From the line with "assert (E : forall" to the final line of the records, every line is to be duplicated exactly, both of those lines included.
***** Available records *****
Lemma insert_wf s p n slot : wf_slab s -> bytes p -> (n <= 15)%nat -> (n <= length p)%nat -> (count s < OO_SLAB_CAP)%nat ->
  0 <= slot < 32768 -> (hash_tab s).[Z.to_nat slot] = 0 -> wf_slab (slab_insert s p n slot).
Proof.
  intros Hw Hb Hn Hp Hc Hs Hz. pose proof Hw as (L1 & L2 & _ & U & T & E & G & Z).
  assert (Ne : forall i, i <> count s -> entry (slab_insert s p n slot) i = entry s i) by (intros; by apply entry_insert_ne).
  pose proof (entry_insert_eq s p n slot Hw Hc) as Eq.
  split; [by cbn; rewrite length_insert|]. split; [cbn; by rewrite length_upd|]. split; [cbn [slab_insert count]; lia|].
  split; [cbn [slab_insert hash_tab count]; pose proof (used_upd (hash_tab s) (Z.to_nat slot) (u16 (u16 (Z.of_nat (count s)) + 1))); lia|].
  change (count (slab_insert s p n slot)) with (S (count s)). split; [|split; [|split]].
  - intros i. destruct (Nat.eq_dec i (Z.to_nat slot)) as [->|X]; [rewrite cell_insert_eq by done; lia|].
    rewrite cell_insert_ne by done. specialize (T i). lia.
  - intros i. destruct (Nat.eq_dec i (count s)) as [->|X]; [|by rewrite Ne]. rewrite Eq. cbn [e_data]. by apply length_fill.
  - intros i Hi. destruct (Nat.eq_dec i (count s)) as [->|X]; [|rewrite Ne by done; apply G; lia]. rewrite Eq. cbn [e_data e_flags].
    rewrite Z by lia. unfold fill. cbn [e_data empty_entry].
    replace ([0] ++ drop (S n) (zeros 16)) with (zeros (S (15 - n))); [by apply intern_flags_good|].
    cbn [app]. rewrite zeros_S. f_equal. unfold zeros. replace 16%nat with (S n + (15 - n))%nat at 1 by lia. rewrite repeat_app. by rewrite drop_app_length' by (by rewrite repeat_length).
  - intros i Hi. rewrite Ne by lia. apply Z. lia.
Qed.

Lemma probe_total s p n v : wf_slab s -> 0 <= v < 32768 -> probe OO_SLAB_HASH_SIZE s p n v 1 <> None.
Proof.
  intros (_ & L & C & U & _) Hv H. pose proof (probe_full _ s p n v hash_size L Hv H). pose proof hash_size. pose proof slab_cap. lia.
Qed.

(** What a returned place of the slab holds. *)
Definition slab_holds (s : OoStrSlabPool) (idx : nat) (p : list Z) (n : nat) : Prop :=
  (idx < count s)%nat /\ take n (e_data (entry s idx)) = take n p /\ (e_data (entry s idx)).[n] = 0.
Lemma slab_intern_spec s p n : wf_slab s -> bytes p -> (n <= 15)%nat -> (n <= length p)%nat ->
  exists o s', slab_intern s p n = Ret (o, s') /\ wf_slab s' /\ slab_ext s s' /\
    match o with Some r => exists idx, r = mkI (LSlab idx) (Z.of_nat n) /\ slab_holds s' idx p n | None => True end /\
    (forall s'' q, wf_slab s'' -> slab_ext s' s'' -> take n q = take n p -> slab_intern s'' q n = Ret (o, s'')).
Proof.
  intros Hw Hb Hn Hp. set (v := Z.land (fnv p n) OO_SLAB_HASH_MASK).
  assert (Hv : 0 <= v < 32768) by apply land_mask_range.
  assert (Again : forall s'' q, take n q = take n p -> slab_intern s'' q n = slab_intern s'' p n).
  { intros s'' q Q. unfold slab_intern. rewrite (probe_ext_arg _ s'' q p) by done. unfold fnv. rewrite Q.
    destruct (probe _ _ _ _ _ _) as [[]|] eqn:E; [done| |done]. unfold slab_insert, fill, intern_flags, or_bytes. by rewrite Q. }
  assert (Holds : forall s0 idx, wf_slab s0 -> probe OO_SLAB_HASH_SIZE s0 p n v 1 = Some (inl idx) -> slab_holds s0 idx p n).
  { intros s0 idx W E. destruct (probe_result _ _ _ _ _ _ _ W Hv E) as (I & N & M). split; [done|]. split; [|done].
    apply mem_eq_spec in M; [unfold slice in M; by rewrite drop_0 in M| |done]. destruct W as (_ & _ & _ & _ & _ & W & _). rewrite W. lia. }
  assert (Found : forall s0 idx, wf_slab s0 -> probe OO_SLAB_HASH_SIZE s0 p n v 1 = Some (inl idx) -> forall s'' q, wf_slab s'' -> slab_ext s0 s'' -> take n q = take n p ->
    slab_intern s'' q n = Ret (Some (mkI (LSlab idx) (Z.of_nat n)), s'')).
  { intros s0 idx W E s'' q W'' X Q. rewrite Again by done. unfold slab_intern. fold v. by rewrite (probe_found_ext _ s0 s'' p n v 1 idx W X E). }
  unfold slab_intern at 1. fold v. destruct (probe OO_SLAB_HASH_SIZE s p n v 1) as [[idx|slot]|] eqn:E; [| |by apply probe_total in E].
  - eexists _, s. split; [reflexivity|]. split; [done|]. split; [apply slab_ext_refl|]. split; [exists idx; split; [done|by apply Holds]|].
    exact (Found s idx Hw E).
  - destruct (probe_result _ _ _ _ _ _ _ Hw Hv E) as [Hs Hz]. destruct (Nat.ltb_spec (count s) OO_SLAB_CAP) as [C|C].
    + pose proof (insert_wf s p n slot Hw Hb Hn Hp C Hs Hz) as W'. assert (X : slab_ext s (slab_insert s p n slot)) by by apply insert_ext.
      assert (P : probe OO_SLAB_HASH_SIZE (slab_insert s p n slot) p n v 1 = Some (inl (count s))) by by apply probe_insert.
      eexists _, (slab_insert s p n slot). split; [reflexivity|]. split; [done|]. split; [done|].
      split; [exists (count s); split; [done|by apply Holds]|]. exact (Found _ _ W' P).
    + eexists None, s. split; [reflexivity|]. split; [done|]. split; [apply slab_ext_refl|]. split; [done|].
      intros s'' q W'' (_ & _ & _ & F) Q. destruct Hw as (_ & _ & C' & _). rewrite (F ltac:(lia)), Again by done. unfold slab_intern. fold v.
      rewrite E. by destruct (Nat.ltb_spec (count s) OO_SLAB_CAP); [lia|].
Qed.

(** * The shared pool *)

Definition good_node (nd : Node) : Prop :=
  exists l, n_data nd = l ++ [0] /\ n_len nd = Z.of_nat (length l) /\ good_flags (n_flags nd) (n_data nd).
Definition wf_pool (t : Pool) : Prop :=
  length (chains t) = Z.to_nat OO_INTERN_BUCKETS /\
  (forall a nd, heap t !! a = Some nd -> (a < next_addr t)%nat /\ good_node nd) /\
  (forall b a, In a (chain t b) -> exists nd, heap t !! a = Some nd) /\
  (forall b a1 a2 nd1 nd2, In a1 (chain t b) -> In a2 (chain t b) -> heap t !! a1 = Some nd1 -> heap t !! a2 = Some nd2 ->
     n_data nd1 = n_data nd2 -> a1 = a2).
Definition pool_ext (t t' : Pool) : Prop :=
  heap t ⊆ heap t' /\ (forall b, exists l, chain t' b = l ++ chain t b) /\ (next_addr t <= next_addr t')%nat.
(** What other threads may do. *)
Definition good_mid (mid : Pool -> Pool) : Prop := forall t, wf_pool t -> wf_pool (mid t) /\ pool_ext t (mid t).

Lemma pool_ext_refl t : pool_ext t t.
Proof. split; [done|]. split; [intros b; by exists []|lia]. Qed.
Lemma pool_ext_trans t1 t2 t3 : pool_ext t1 t2 -> pool_ext t2 t3 -> pool_ext t1 t3.
Proof.
  intros (H1 & C1 & N1) (H2 & C2 & N2). split; [by etrans|]. split; [|lia]. intros b. destruct (C1 b) as [l1 E1], (C2 b) as [l2 E2].
  exists (l2 ++ l1). by rewrite E2, E1, app_assoc.
Qed.
Lemma wf_empty_pool : wf_pool empty_pool.
Proof.
  assert (E : forall b, chain empty_pool b = []).
  { intros b. unfold chain, empty_pool. cbn [chains]. destruct (nth_in_or_default b (repeat ([] : list nat) (Z.to_nat OO_INTERN_BUCKETS)) []) as [H|H]; [by apply repeat_spec in H|done]. }
  split; [apply repeat_length|]. split; [intros a nd; cbn [heap empty_pool]; by rewrite lookup_empty|]. split; intros b; rewrite E; done.
Qed.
*****
- Exercise solution:
  assert (E : forall b, chain empty_pool b = []).
  { intros b. unfold chain, empty_pool. cbn [chains]. destruct (nth_in_or_default b (repeat ([] : list nat) (Z.to_nat OO_INTERN_BUCKETS)) []) as [H|H]; [by apply repeat_spec in H|done]. }
  split; [apply repeat_length|]. split; [intros a nd; cbn [heap empty_pool]; by rewrite lookup_empty|]. split; intros b; rewrite E; done.
Qed.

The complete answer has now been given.